Monday, August 20, 2007

Until My Arms Ache

Note: Ruby's grandfather, Cantor Shmuel Frankel, Z"L, passed away last week, and I think that contributed to the somewhat melancholy mood of this post.


The week before Ayelet was born, Hadas fell down or bumped into something (I can't remember exactly what happened), and I picked her up and held her while she cried.

The week after Ayelet was born, Hadas fell down or bumped into something (yes, she is a klutz like me), and when I went to pick her up she was suddenly so heavy I could barely lift her.

I don't know how she suddenly got so big in one week! (I mean, I know it is the juxtaposition of holding a newborn and an almost four year old, but I am going for symbolism.) And it struck me how fast these kids grow and how little time I have to hold them in my arms.

Friday night, we stood around the Shabbat table singing Shalom Aleichem, Ruby held Ayelet and Hadas was standing off to the side, a little bit grumpy. I held out my arms to her and she ran over to me, I picked her up and held her in my arms and she put her head down on my shoulder. It is funny, sometimes she is so clingy and touchy and her hands so warm that I just want to shake her off, but that night, in that moment I just didn't want to let her go.

Ayelet also loves to be held and lifted into the air and when you bring back down, she lifts her hands up to be lifted again. It is a silly game, but the look of wonder on her face while she is suspended in the air makes me repeat the movement over and over again until I am exhausted.

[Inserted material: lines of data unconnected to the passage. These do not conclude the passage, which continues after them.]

Definition DebtBoundarySchedule_init (policy_digest activation_block epoch_blocks finalized_block next_epoch_index
    next_effective_block not_before_block status : pyval) : result DebtBoundarySchedule :=
  let! policy_digest := DP._digest policy_digest in
  let! activation := DP._integer 0 activation_block in
  let! cadence := DP._integer 1 epoch_blocks in
  let! finalized := DP._integer 0 finalized_block in
  let! index := DP._integer 1 next_epoch_index in
  let! effective := DP._integer 0 next_effective_block in
  let! not_before := DP._integer 0 not_before_block in
  do! raise_if (negb (effective =? activation + index * cadence)) (DP.error "debt boundary schedule cadence differs") ;;
  do! raise_if (not_before <? effective) (DP.error "debt boundary schedule rate limit differs") ;;
  do! raise_if (negb (py_eq_str status (schedule_status finalized effective not_before)))
        (DP.error "debt boundary schedule status differs") ;;
  Ok {| bs_policy_digest := policy_digest; bs_activation_block := activation; bs_epoch_blocks := cadence;
        bs_finalized_block := finalized; bs_next_epoch_index := index; bs_next_effective_block := effective;
        bs_not_before_block := not_before; bs_status := schedule_status finalized effective not_before |}.

Definition next_debt_boundary_schedule (policy_digest activation_block epoch_blocks : pyval) (closed : list pyval)
    (finalized_block : pyval) (previous_confirmed_block : pyval) : result DebtBoundarySchedule :=
  let! activation := DP._integer 0 activation_block in
  let! cadence := DP._integer 1 epoch_blocks in
  let! closed := mapM (nonneg_int (DP.error "closed debt boundaries are malformed")) closed in
  do! raise_if (negb (bool_decide (closed = (λ i, activation + Z.of_nat i * cadence) <$> seq 1 (length closed))))
        (DP.error "closed debt boundaries are not an exact gapless prefix") ;;
  let index := Z.of_nat (length closed) + 1 in
  let effective := activation + index * cadence in
  let! finalized := DP._integer 0 finalized_block in
  let! prior :=
    if is_none previous_confirmed_block then
      do! raise_if (negb (is_nil closed)) (DP.error "closed debt boundaries require prior confirmation authority") ;; Ok None
    else
      let! prior := DP._integer 0 previous_confirmed_block in
      do! raise_if (is_nil closed) (DP.error "prior confirmation authority has no closed debt boundary") ;; Ok (Some prior) in
  let not_before := Z.max effective (match prior with None => effective | Some p => p + cadence end) in
  let! policy_digest := DP._digest policy_digest in
  DebtBoundarySchedule_init (PStr policy_digest) (PInt activation) (PInt cadence) (PInt finalized) (PInt index) (PInt effective)
    (PInt not_before) (PStr (schedule_status finalized effective not_before)).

I guess any new mother will tell you that raising kids is like the opening of a Charles Dickens' novel,

"It was the best of times, it was the worst of times; it was the age of wisdom, it was the age of foolishness; it was the epoch of belief, it was the epoch of incredulity; it was the season of Light, it was the season of Darkness; it was the spring of hope, it was the winter of despair; we had everything before us, we had nothing before us; we were all going directly to Heaven, we were all going the other way."

My hope is that I will be able to focus on the best of times, and to share the smiles, laughter and silliness that my girls, in their sheer innocence and guilelessness, offer up to me on a daily basis. It is not always possible to keep them shielded from the darkness and winter, but I am determined to hold my girls up and keep them in the light until my arms ache.

I hope you all have a great week, focusing on the small joys in life.


Love, Deb

P.S. Speaking of growing, Ayelet had her first bites of food this past week. Some sweet potato, semolina porridge and a little applesauce. She still won't take formula, but we are working on it.

P.P.S. Mazal Tov to Ilana, Mike and Ezra on the addition of Marcus Benjamin Sereny to their family.

4 comments:

Anonymous said...

A beautiful post Deb. xo

Deborah Langer said...

Thanks Aimee. I wasn't up for full on humour today.

Love you and hope you had a great weekend.

Anonymous said...

Hi Deborah

What a wonderful way of sharing your passionate thoughts with family and friends.

It's amazing how more intuitive one becomes once children are in the dynamics.

Looking forward for more 'blogs'.

Lots of Love

Sheila

Anonymous said...

Hi Deborah,

You and Charles are wonderful writers.

Without lows, one couldn't recognize and appreciate the highs.